Friday, May 25, 2007

Week 12 Weigh In -- 319.2/315.4

I don't understand my body, I just don't. I'm not complaining, but I don't understand how I can have a loss like this during a week that I ate like 1300 calories a day, and not lose anything at all during a week I ate 1000 calories a day AND did more exercise. But, as I look back at my archives and my weight-record that I keep on paper, I can see that this is nothing new. To wit:


3/1/07 -- 355
3/7/07 -- 348
3/14/07 -- 349.5
3/17/07 -- 344.6
3/24/07 -- 342.6
3/30/07 -- 334.6 (!!!! -- What the hell? Why???)
4/4/07 -- 333.4
4/10/07 -- 335.0
4/13/07 -- 331.6
4/20/07 -- 327.6
4/27/06 -- 325.2
5/4/07 -- 321.2
5/11/07 -- 321.2
5/18/07 -- 319.2

So at least if I freak out next week, I can look at this and see that it's not something I'm doing wrong now versus last week -- it's just been the freaking unpredictable pattern.

Happy Weekend!

Friday, May 18, 2007

Week 11 Weigh In -- 321.2/319.2

If I lose 2 lbs a week for 80 weeks, I'll be at my goal weight. ;)

Happy weekend!

Wednesday, May 16, 2007

Week 10 Weigh In -- 321.2/321.2

I weighed in on Friday, but had such a crazy busy weekend I couldn't post. So I will weigh-in again this Friday, May 18.

Tuesday, May 8, 2007

Obesity "Gene"?

My early morning surf usually takes me to the New York Times Online, and today was no different. On the front page, I found this article on whether or not obesity is a 'natural' condition for some people's bodies, based on their genetic code. I read the article with an open mind, though my instinct is to discount such theories because 1) I want to feel as though I am master of my domain, so to speak, and NEED to believe that if I work hard enough, I can control my weight and my health and 2) I've seen the power of environment on my parents, who were thin throughout my entire childhood, and who gained weight upon becoming sedentary -- they stopped playing recreational sports and working out in their 30s, and started gaining weight, though neither has reached the heights of obesity that I can lay claim to. Anyway, because I am aware of this personal bias, I made every attempt to read the article with a positive, friendly mindset. Yet several things about the studies stood out as unscientific to me, and I wondered how the author of the article could have overlooked these important issues.

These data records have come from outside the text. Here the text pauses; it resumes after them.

Lemma read_string v key d s : json_get v key JNull = Ok (JStr s) → json_get_string_member v key d = Ok s.
Proof. intros H. unfold json_get_string_member. by rewrite H. Qed.

Lemma read_uint v key max def n :
  json_get v key JNull = Ok (JUInt n) → (n <= max)%N → json_get_uint64_member_def v key max def = Ok n.
Proof.
  intros H Hn. unfold json_get_uint64_member_def. rewrite H. cbn. unfold check_uint64_member. cbn.
  by destruct (N.ltb_spec max n); [lia|].
Qed.

Lemma read_bool v key d b : json_get v key JNull = Ok (JBool b) → json_get_bool v key d = Ok b.
Proof. intros H. unfold json_get_bool. by rewrite H. Qed.

Lemma read_slot v s : slot_ok s → json_get v "slot" JNull = Ok (slot_json s) → json_slot w v = Ok s.
Proof. intros Hs H. unfold json_slot, json_index. rewrite H. by apply slot_json_read. Qed.

Lemma read_name v key g : name_ok g → json_get v key JNull = Ok (JStr g) → json_name_member v key = Ok g.
Proof.
  intros (Hne & Ht & _) H. unfold json_name_member. rewrite (read_string _ _ _ _ H). cbn. by rewrite decide_False, Ht.
Qed.

Lemma read_prefix v g : name_ok g → json_get v "group" JNull = Ok (JStr g) → json_group_prefix v = Ok (g +:+ tab).
Proof. intros Hg H. unfold json_group_prefix. by rewrite (read_name _ _ _ Hg H). Qed.

Lemma chop_tab g : chop (g +:+ tab) = g.
Proof. unfold chop. rewrite str_app_length. cbn. rewrite Nat.add_sub. apply str_take_app. Qed.

End facts.

#[export] Hint Resolve isObject_set isObject_slot : rp.

(** ** Round trip *)

(** Reads the member a chain of writes left. *)
Ltac gets :=
  unfold set_member;
  repeat first
    [ rewrite get_set_same by first [reflexivity | eauto with rp]
    | rewrite get_set_other by first [reflexivity | done | eauto with rp]
    | rewrite get_slot_other by first [reflexivity | done | eauto with rp] ].

Section roundtrip.
Context (w : N).

Definition blank (v : json) : Prop := v = JNull ∨ v = JObj [].

Lemma blank_object v : blank v → isObject v = true.
Proof. by intros [-> | ->]. Qed.

Lemma blank_get v key d : blank v → json_get v key d = Ok d.
Proof. by intros [-> | ->]. Qed.

#[local] Hint Resolve blank_object : rp.

Lemma base_read b j :
  base_ok w 240 b → isObject j = true →
  json_get j "max_length" JNull = Ok (JUInt (max_length b)) →
  json_get j "too_long_action" JNull = Ok (JStr (TooLongAction_to_string (too_long_action b))) →
  json_get j "slot" JNull = Ok (slot_json (ml_slot b)) →
  MaxLenFieldConfig_new w j = Ok b.
Proof.
  intros [Hs Hm] Hj H1 H2 H3. unfold MaxLenFieldConfig_new, json_check_object. rewrite Hj. cbn [mbind res_bind].
  rewrite (read_uint _ _ _ _ _ H1) by done. cbn [mbind res_bind]. rewrite (read_string _ _ _ _ H2). cbn [mbind res_bind].
  rewrite (read_slot w _ _ Hs H3). destruct b as [s m a]. cbn in *.
  replace (wrap32 m) with m by (unfold wrap32; rewrite N.mod_small; lia). by destruct a.
Qed.

Lemma from_json_type j dt type :
  isObject j = true → json_get j "type" JNull = Ok (JStr type) →
  FieldConfig_from_json w j dt =
    if decide (type = "cat") then CategoryFieldConfig_new w j
    else if decide (type = "date") then DateFieldConfig_new w j
    else if decide (type = "double") then DoubleFieldConfig_new w j
    else if decide (type = "exact") then ExactFieldConfig_new w j
    else if decide (type = "id") then IDFieldConfig_new w j dt
    else if decide (type = "ignore") then Ok IgnoredFieldConfig
    else if decide (type = "lonlat") then LonLatFieldConfig_new w j
    else if decide (type = "meta") then MetaFieldConfig_new w j
    else if decide (type = "stored") then StoredFieldConfig_new j
    else if decide (type = "text") then TextFieldConfig_new w j
    else if decide (type = "timestamp") then TimestampFieldConfig_new w j
    else throw (InvalidValueError ("Field configuration type " +:+ quoted type +:+ " is not supported")).
Proof.
  intros Hj Ht. unfold FieldConfig_from_json, json_check_object. rewrite Hj. cbn [mbind res_bind].
  by rewrite (read_string _ _ _ _ Ht).
Qed.

Lemma slot_field_read make j slot store_field :
  isObject j = true → slot_ok w slot → json_get j "slot" JNull = Ok (slot_json slot) →
  json_get j "store_field" JNull = Ok (JStr store_field) →
  SlotFieldConfig_new w make j = Ok (make slot store_field).
Proof.
  intros Hj Hs H1 H2. unfold SlotFieldConfig_new, json_check_object, json_store_field. rewrite Hj. cbn [mbind res_bind].
  rewrite (read_slot w _ _ Hs H1). cbn [mbind res_bind]. by rewrite (read_string _ _ _ _ H2).
Qed.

One of the major points used to justify the hypothesis of the article is that in the few studies cited, formerly obese people's metabolisms were in starvation mode compared with "naturally thin" people's metabolisms who gained and then lost weight. Forgive me for being trite, but, duh. The individuals in one study cited were given 600 calories per day on a liquid diet. They lost more than 100 pounds in a very short amount of time due to severe calorie restriction. There was absolutely no mention of exercise in their program, which leads me to believe that there wasn't any. Of course their metabolisms appeared to be starving -- they were! Other studies seemed to follow the same pattern -- they focused on calorie restriction as means to weight loss, rather than the combination of healthy eating and exercise. The final evidence used to support the hypothesis is that in studies of adoptive children and twins, those with biological parents who are obese tended to be obese themselves. I have a couple of beefs with this. First of all, what's the standard deviation compared to the rate of obesity in the population at large? Secondly, if 80 percent of children have the obesity gene from at least one parent, why aren't 80 percent of us obese? The article closes with an ominous comparison of a formerly obese person's drive to eat to a normal person's need to breathe, which the scientist urges the formerly obese person to resist. Snort. Either that's a horribly inaccurate analogy and the drives are not on a similar level of intensity, or you are telling people who have this horrible genetic tendency that they should not do something that is as essential to their bodies as breathing. So which one is it, doc?

Reading articles like this always piss me off. I'm a social scientist, not a 'hard' scientist, but even I, with my piddling, bumbling introduction to the scientific method know that any study that does not take into account the effect of exercise on metabolism is not strictly scientific -- it does not look at all causal variables, and makes a conclusion that purports to explain a phenomenon with multiple causal variables. There is an argument to be made, equally as compelling as the genetics argument, that our modern sedentary lifestyles contribute to the obesity epidemic as least as significantly as genetics. I'm certainly not saying that genetics doesn't play a large part, but correlation does not necessarily equal causation.

For my part at least... I've been obese since childhood. I've lost and gained a whole person. My metabolism is pretty dang slow. Yet I can say with complete honesty that since I started eating properly (getting in my five fruits and veggies per day, I can say that I regularly eat 1000 calories a day without feeling deprived) and exercising, I have not been hungry or had cravings, not one single time in two and some months. I guess I must have a genetic anomaly.